Este descenso, el más significativo desde junio, marca la continuidad de once meses consecutivos con tasas negativas, lo cual plantea serias interrogantes sobre la competitividad de España dentro del contexto europeo.
El IGC es una medida diseñada para evaluar y ajustar los precios en relación a la competitividad del país frente a los demás miembros de la zona euro. Este índice se calcula restando una parte de la pérdida acumulada de competitividad de España desde 1999 al Índice de Precios al Consumo Armonizado (IPCA) de la Unión Económica y Monetaria (UEM).
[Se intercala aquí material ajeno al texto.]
Lemma slice_app {A : Type} (l : list A) (a b c : Z) :
  0 <= a <= b -> b <= c ->
  (slice l a b ++ slice l b c)%list = slice l a c.
Proof.
  intros Hab Hbc. rewrite !slice_nonnegative by lia.
  set (n := Z.of_nat (length l)).
  set (x := Z.to_nat (Z.min a n)). set (y := Z.to_nat (Z.min b n)).
  set (z := Z.to_nat (Z.min c n)).
  assert (Hxy : (x <= y)%nat) by (unfold x, y; lia).
  assert (Hyz : (y <= z)%nat) by (unfold y, z; lia).
  replace (skipn y l) with (skipn (y - x) (skipn x l)).
  - rewrite take_take_drop. f_equal. lia.
  - rewrite drop_drop. f_equal. lia.
Qed.

Lemma slice_beyond {A : Type} (l : list A) (start stop : Z) :
  Z.of_nat (length l) <= start -> 0 <= stop -> slice l start stop = [].
Proof.
  intros Hstart Hstop. rewrite slice_nonnegative by lia.
  rewrite skipn_all2 by lia. apply firstn_nil.
Qed.

(** X12.  Pages follow one another without gap or overlap: on a catalog,
    the names of the page of [k1] names from [offset], followed by those of
    the page of [k2] names from [offset + k1], are the names of the page of
    [k1 + k2] names from [offset]; in [list_metrics], whatever the filter,
    and in [search_metrics]. *)
Theorem pages_concatenate (config : PrometheusConfig) (w : world)
    (names : list string) (offset k1 k2 : Z) :
  0 <= offset -> 0 <= k1 -> 0 <= k2 ->
  (forall filter_pattern ctx,
     fst (make_prometheus_request config names_endpoint None w)
     = Return (catalog names) ->
     exists p1 p2 p12,
       fst (list_metrics config (Some k1) offset filter_pattern ctx w) = Return p1
       /\ fst (list_metrics config (Some k2) (offset + k1) filter_pattern ctx w)
          = Return p2
       /\ fst (list_metrics config (Some (k1 + k2)) offset filter_pattern ctx w)
          = Return p12
       /\ (names_of (metrics p1) ++ names_of (metrics p2))%list
          = names_of (metrics p12))
  /\ (forall prefix ctx,
        fst (get_cached_metrics config w) = Return (catalog names) ->
        exists p1 p2 p12,
          fst (search_metrics config prefix (Some k1) offset ctx w) = Return p1
          /\ fst (search_metrics config prefix (Some k2) (offset + k1) ctx w)
             = Return p2
          /\ fst (search_metrics config prefix (Some (k1 + k2)) offset ctx w)
             = Return p12
          /\ (names_of (metrics p1) ++ names_of (metrics p2))%list
             = names_of (metrics p12)).
Proof.
  intros Hoff Hk1 Hk2.
  assert (Hpages : forall kept : list string,
    (names_of (metrics (paginated kept (Some k1) offset))
       ++ names_of (metrics (paginated kept (Some k2) (offset + k1))))%list
    = names_of (metrics (paginated kept (Some (k1 + k2)) offset))).
  { intros kept. unfold paginated, catalog. simpl.
    rewrite <- map_app. f_equal.
    replace (offset + (k1 + k2)) with (offset + k1 + k2) by lia.
    apply slice_app; lia. }
  split.
  - intros filter_pattern ctx Hfetch.
    eexists _, _, _.
    split; [exact (list_metrics_catalog config _ _ _ _ w names Hfetch)|].
    split; [exact (list_metrics_catalog config _ _ _ _ w names Hfetch)|].
    split; [exact (list_metrics_catalog config _ _ _ _ w names Hfetch)|].
    apply Hpages.
  - intros prefix ctx Hget.
    eexists _, _, _.
    split; [exact (search_metrics_catalog config _ _ _ _ w names Hget)|].
    split; [exact (search_metrics_catalog config _ _ _ _ w names Hget)|].
    split; [exact (search_metrics_catalog config _ _ _ _ w names Hget)|].
    apply Hpages.
Qed.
Cuando la variación de este índice se encuentra por debajo del 0%, se establece esta cifra como referencia. Esto implica que se aplica la regla de no revisión, lo cual podría tener repercusiones en diferentes sectores económicos. Por otro lado, si el índice supera el objetivo del 2% de inflación anual fijado por el Banco Central Europeo, también se convierte en un punto de referencia, ayudando a que los contratos contribuyan a preservar la competitividad a mediano plazo.
El IGC comenzó 2024 con una tasa del 0,17%, aunque rápidamente se tornó negativo, con apenas dos meses en positivo, correspondientes a julio y diciembre. En septiembre de 2024, se registró la tasa más baja del año, alcanzando -0,45%. Al iniciar 2025, el índice volvió a caer en picada, evidenciando caídas continuas durante los primeros once meses.